February 11, 2014 at 11:19 am #21785
Thank you guys for your sensible advice. I agree on diminishing returns as we dive deeper into detail, but also want to look at how to maximize the money spent on an engine dyno. I guess what I what I was hoping was a fast control engine dyno that can add the exponential aero load, without costing too much. Since it is not rapid transient like track sim or for very powerful engines shooting through low gearing, but rather the opposite and just optimizing for the medium and long straights; such load control should not be difficult to create. After all we can gear to add most of the aero load after best linear fit, and be very close in a specific range.
James, the data to simulate the load is easy – the straightway acceleration engine speed curves on track and dyno, just have to match closely. It can be a 2 – 3 try iterative process, starting with calculation of the engine load, which will get close and make a good starting point. Thanks for the aero numbers… how long ago were they reported? Is it for current generation bodywork? I plugged the numbers you provided and got the drag force shown in red. The dashed line is target additional inertia load I would gear for (artificially tall) on an inertia dyno for best fit in the speed range that matters (most common medium to long straight speed range).
February 19, 2014 at 5:49 pm #22298Chris CooperParticipant
If you’re looking to have a dyno that simulates track loading, you’ll need an adjustable load source. All of the above are great reference for the use of an inertia dyno (or water brake) at a fixed ratio (i.e. fixed load). To simulate what an engine will see on the track will require the use of a fine adjustment. This can be done in a variety of methods:
– closed loop variable frequency drive on a std AC induction motor (will need a brake resistor to handle the regenerative energy)
– a true AC servo drive (again – will need a brake resistor to handle the regenerative load)

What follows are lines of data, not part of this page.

(* ===== verification/Download.v ===== *)
(** * Receiving a transfer (crates/transfer-native/src/protocol/download.rs)

    The saved job and its selection, authenticating chunks into the plaintext
    file, restoring and consuming retained ciphertext, marking progress, and
    publishing finished files.  The state is the job in memory, the job last
    saved, and the files of the job and of the output directory; every call
    that touches the disk is a point where an I/O error, or the end of the
    process, can strike, after what it changes as well where a directory is synced
    last.  Saving the job leaves the old record or the new one (Checkpoint). *)

From Stdlib Require Import Ascii String.
From S2P Require Import Prelude Str Codec Frame Manifest Encryption Control Http Monad Fs Fetch.
Open Scope Z_scope.

Definition VERSION : Z := 1.

(** What the disk, the user, the server and other processes do at a tick. *)
Class World := {
  io_fault : nat → option nat;           (** an I/O error after so many bytes *)
  cancel_flag : nat → bool;
  report_status : nat → option Z;        (** the reply to a session report *)
  raced : nat → option (list Z) }.       (** a file another process creates *)

(** ** The saved job *)

Inductive DownloadSource := Public | Inbox.

Record TurboJob := {
  descriptor : string;
  session_id : string;
  session_token : string;
  sequence : Z }.

Record SavedItem := {
  id : string;
  name : string;
  size : Z;
  nonce_prefix : string;
  chunk_count : Z;
  digest : string;
  target : path;
  verified : list bool;
  published : bool }.

Record DownloadJob := {
  version : Z;
  job_id : string;
  direction : string;
  state : string;
  instance : string;
  done_bytes : Z;
  total : Z;
  transfer_id : string;
  chunk_bytes : Z;
  server_concurrency : Z;
  ranges : bool;
  driver : string;
  envelope : string;
  source : DownloadSource;
  turbo : option TurboJob;
  output : path;
  items : list SavedItem;
  selected_item_ids : option (list string);
  selection_frozen : bool }.

(** Paths as in [Fs]: components from the last one, an absolute path ends in
    the root. *)
Definition is_absolute (p : path) : bool := bool_decide (last p = Some "/").
Definition has_file_name (p : path) : bool :=
  match p with n :: _ => negb (n =? "/")%string && negb (n =? "..")%string | [] => false end.

Definition drivers : list string := ["http"; "webrtc"].

Definition bad_item (output : path) (i : SavedItem) : bool :=
  negb (Z.of_nat (length (verified i)) =? chunk_count i)
  || negb (bool_decide (parent (target i) = Some output))
  || negb (has_file_name (target i)).

Definition has_item (j : DownloadJob) (i : string) : bool :=
  existsb (λ item, (id item =? i)%string) (items j).

(** A list of item ids names existing items, each once, and at least one. *)
Definition bad_selection (j : DownloadJob) (ids : list string) : bool :=
  bool_decide (ids = [])
  || negb (bool_decide (NoDup ids))
  || existsb (λ i, negb (has_item j i)) ids.

Definition checked (j : DownloadJob) : result string () :=
  reject negb (version j =? VERSION) || negb (direction j =? "download")%string
         || is_empty (job_id j) || (chunk_bytes j =? 0)
         || negb (bool_decide (driver j ∈ drivers)) || negb (is_absolute (output j))
         || existsb (bad_item (output j)) (items j)
    with "invalid download checkpoint";
  reject match selected_item_ids j with Some ids => bad_selection j ids | None => false end
    with "invalid download item selection";
  reject selection_frozen j && bool_decide (selected_item_ids j = None)
    with "frozen download selection is missing";
  Ok ().

Definition selected (j : DownloadJob) (item : SavedItem) : bool :=
  match selected_item_ids j with
  | Some ids => existsb (λ i, (i =? id item)%string) ids
  | None => true
  end.

Definition selected_items (j : DownloadJob) : list SavedItem :=
  filter (λ i, selected j i = true) (items j).

Definition selected_total (j : DownloadJob) : result string Z :=
  try_fold (λ total item, ok_or (checked_add total (size item)) "selected download is too large")
    0 (selected_items j).

(** Field updates. *)
Definition set_items l (j : DownloadJob) : DownloadJob :=
  {| version := version j; job_id := job_id j; direction := direction j; state := state j;
     instance := instance j; done_bytes := done_bytes j; total := total j;
     transfer_id := transfer_id j; chunk_bytes := chunk_bytes j;
     server_concurrency := server_concurrency j; ranges := ranges j; driver := driver j;
     envelope := envelope j; source := source j; turbo := turbo j; output := output j; items := l;
     selected_item_ids := selected_item_ids j; selection_frozen := selection_frozen j |}.
Definition set_status st d tu (j : DownloadJob) : DownloadJob :=
  {| version := version j; job_id := job_id j; direction := direction j; state := st;
     instance := instance j; done_bytes := d; total := total j;
     transfer_id := transfer_id j; chunk_bytes := chunk_bytes j;
     server_concurrency := server_concurrency j; ranges := ranges j; driver := driver j;
     envelope := envelope j; source := source j; turbo := tu; output := output j; items := items j;
     selected_item_ids := selected_item_ids j; selection_frozen := selection_frozen j |}.
Definition set_selection ids t f (j : DownloadJob) : DownloadJob :=
  {| version := version j; job_id := job_id j; direction := direction j; state := state j;
     instance := instance j; done_bytes := done_bytes j; total := t;
     transfer_id := transfer_id j; chunk_bytes := chunk_bytes j;
     server_concurrency := server_concurrency j; ranges := ranges j; driver := driver j;
     envelope := envelope j; source := source j; turbo := turbo j; output := output j;
     items := items j; selected_item_ids := ids; selection_frozen := f |}.
Definition set_verified v (i : SavedItem) : SavedItem :=
  {| id := id i; name := name i; size := size i; nonce_prefix := nonce_prefix i;
     chunk_count := chunk_count i; digest := digest i; target := target i; verified := v;
     published := published i |}.
Definition set_published p (i : SavedItem) : SavedItem :=
  {| id := id i; name := name i; size := size i; nonce_prefix := nonce_prefix i;
     chunk_count := chunk_count i; digest := digest i; target := target i;
     verified := verified i; published := p |}.

Definition is_verified (i : SavedItem) (index : Z) : bool :=
  default false (verified i !! Z.to_nat index).
Definition all_verified (i : SavedItem) : bool := forallb (λ b, b) (verified i).

(** ** Selection before a background download *)

Definition eligible (j : DownloadJob) : bool :=
  (state j =? "awaiting-execution")%string && bool_decide (driver j ∈ drivers)
  && match turbo j with None => true | Some _ => false end.

(** [background] says which chunks have a retained background file. *)
Definition started (background : nat → Z → bool) (j : DownloadJob) : bool :=
  existsb (λ i, existsb (λ v, v) (verified i)) (items j)
  || existsb (λ e : nat * SavedItem,
       existsb (background (fst e)) (seqZ 0 (chunk_count (snd e)))) (imap pair (items j)).

Definition select_background_items (background : nat → Z → bool) (j : DownloadJob)
    (item_ids : list string) : result string DownloadJob :=
  _ ← checked j;
  reject negb (eligible j) with "saved download is not eligible for item selection";
  reject selection_frozen j || started background j
    with "download item selection is frozen after work has started";
  reject bad_selection j item_ids
    with "download item selection must contain unique manifest item ids";
  let j := set_selection (Some item_ids) (total j) (selection_frozen j) j in
  total ← selected_total j;
  Ok (set_selection (selected_item_ids j) total true j).

(** ** Chunks *)

(** [format!("filebeam:v1:{transfer}:{item}:{index}")] *)
Definition aad (transfer item index : string) : list Z :=
  bytes ("filebeam:v1:" +:+ transfer +:+ ":" +:+ item +:+ ":" +:+ index).

(** Writing at an offset: the file is extended with zeros up to it. *)
Definition write_at (file : list Z) (offset : nat) (data : list Z) : list Z :=
  let file := file ++ replicate (offset - length file) 0 in
  take offset file ++ data ++ drop (offset + length data) file.

Record State := {
  job : DownloadJob;
  checkpoint : DownloadJob;
  ciphers : gmap (nat * Z) (list Z);      (** [cipher-{item}-{chunk}] *)
  background : gmap (nat * Z) (list Z);   (** [background-cipher-{item}-{chunk}] *)
  plains : gmap nat (list Z);             (** [plain-{item}] *)
  outputs : gmap path (list Z);
  receiving : ReceiveProgress;
  progress : Control.Progress;
  clock : nat }.

Definition with_job j (s : State) : State :=
  {| job := j; checkpoint := checkpoint s; ciphers := ciphers s; background := background s;
     plains := plains s; outputs := outputs s; receiving := receiving s; progress := progress s;
     clock := clock s |}.
Definition with_checkpoint j (s : State) : State :=
  {| job := job s; checkpoint := j; ciphers := ciphers s; background := background s;
     plains := plains s; outputs := outputs s; receiving := receiving s; progress := progress s;
     clock := clock s |}.
Definition with_ciphers c b (s : State) : State :=
  {| job := job s; checkpoint := checkpoint s; ciphers := c; background := b;
     plains := plains s; outputs := outputs s; receiving := receiving s; progress := progress s;
     clock := clock s |}.
Definition with_plains p (s : State) : State :=
  {| job := job s; checkpoint := checkpoint s; ciphers := ciphers s; background := background s;
     plains := p; outputs := outputs s; receiving := receiving s; progress := progress s;
     clock := clock s |}.
Definition with_outputs o (s : State) : State :=
  {| job := job s; checkpoint := checkpoint s; ciphers := ciphers s; background := background s;
     plains := plains s; outputs := o; receiving := receiving s; progress := progress s;
     clock := clock s |}.
Definition with_shown r p (s : State) : State :=
  {| job := job s; checkpoint := checkpoint s; ciphers := ciphers s; background := background s;
     plains := plains s; outputs := outputs s; receiving := r; progress := p; clock := clock s |}.
Definition tick (s : State) : State :=
  {| job := job s; checkpoint := checkpoint s; ciphers := ciphers s; background := background s;
     plains := plains s; outputs := outputs s; receiving := receiving s; progress := progress s;
     clock := S (clock s) |}.

Section download.
Context `{Aead, Kdf, Codec, World} (master : list Z).

Notation D := (SE State string).

(** A call on the disk: a point where it can fail. *)
Definition disk : D () := λ s,
  (tick s, match io_fault (clock s) with Some _ => Err "I/O error" | None => Ok () end).

(** [store.save(&job)]: the new record is in place after the rename, and syncing its
    directory can still fail. *)
Definition save_job : D () :=
  _ ← disk; _ ← modify (λ s, with_checkpoint (job s) s); disk.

– a proportional relief valve if using water or hydraulics (insure you have enough fluid capacity to handle the effects of heat rise)
A small programmable controller that monitors axle speed of the dyno and engine speed should be able to give a command signal to the drive(s) or valve in proportion to engine speed. It will take a little while to map the command signal to the engine speed, but it’s all very easily done. Once you figure out what the command signals(offsets) need to be, you can adjust when the fine adjustments are made during a pull.
Hope this helps,
February 24, 2014 at 2:36 am #22620
Thanks Chris, I’m very bad with electronics so will never be able to efficiently create a control system like that. I will need to buy an existing solution to save time.
I’m not actually trying to run track simulations per se. Only trying to simulate the 2 or 3 most common length straights, including aero load especially the higher speed straights, since aero load is the only load that increases exponentially with speed. The linear loads can be adjusted with gearing on the inertia dyno.
February 7, 2014 at 8:05 am #21121James McMahonParticipant
I think my question might be how are you going to capture the data that you might use for the load curve?
For aero…. I read a study a while ago that used a combo of CFD and other testing to quantify the effects of it. In short, a typical CIK bodied kart has a CoD of .8 and a frontal area of .570 sq/M (6.1 sq ft)
So you could use that as a base to see how much, if any aero you want to factor in for your testing/simulation. I guess it would depend on the average speed around the track, more-or-less.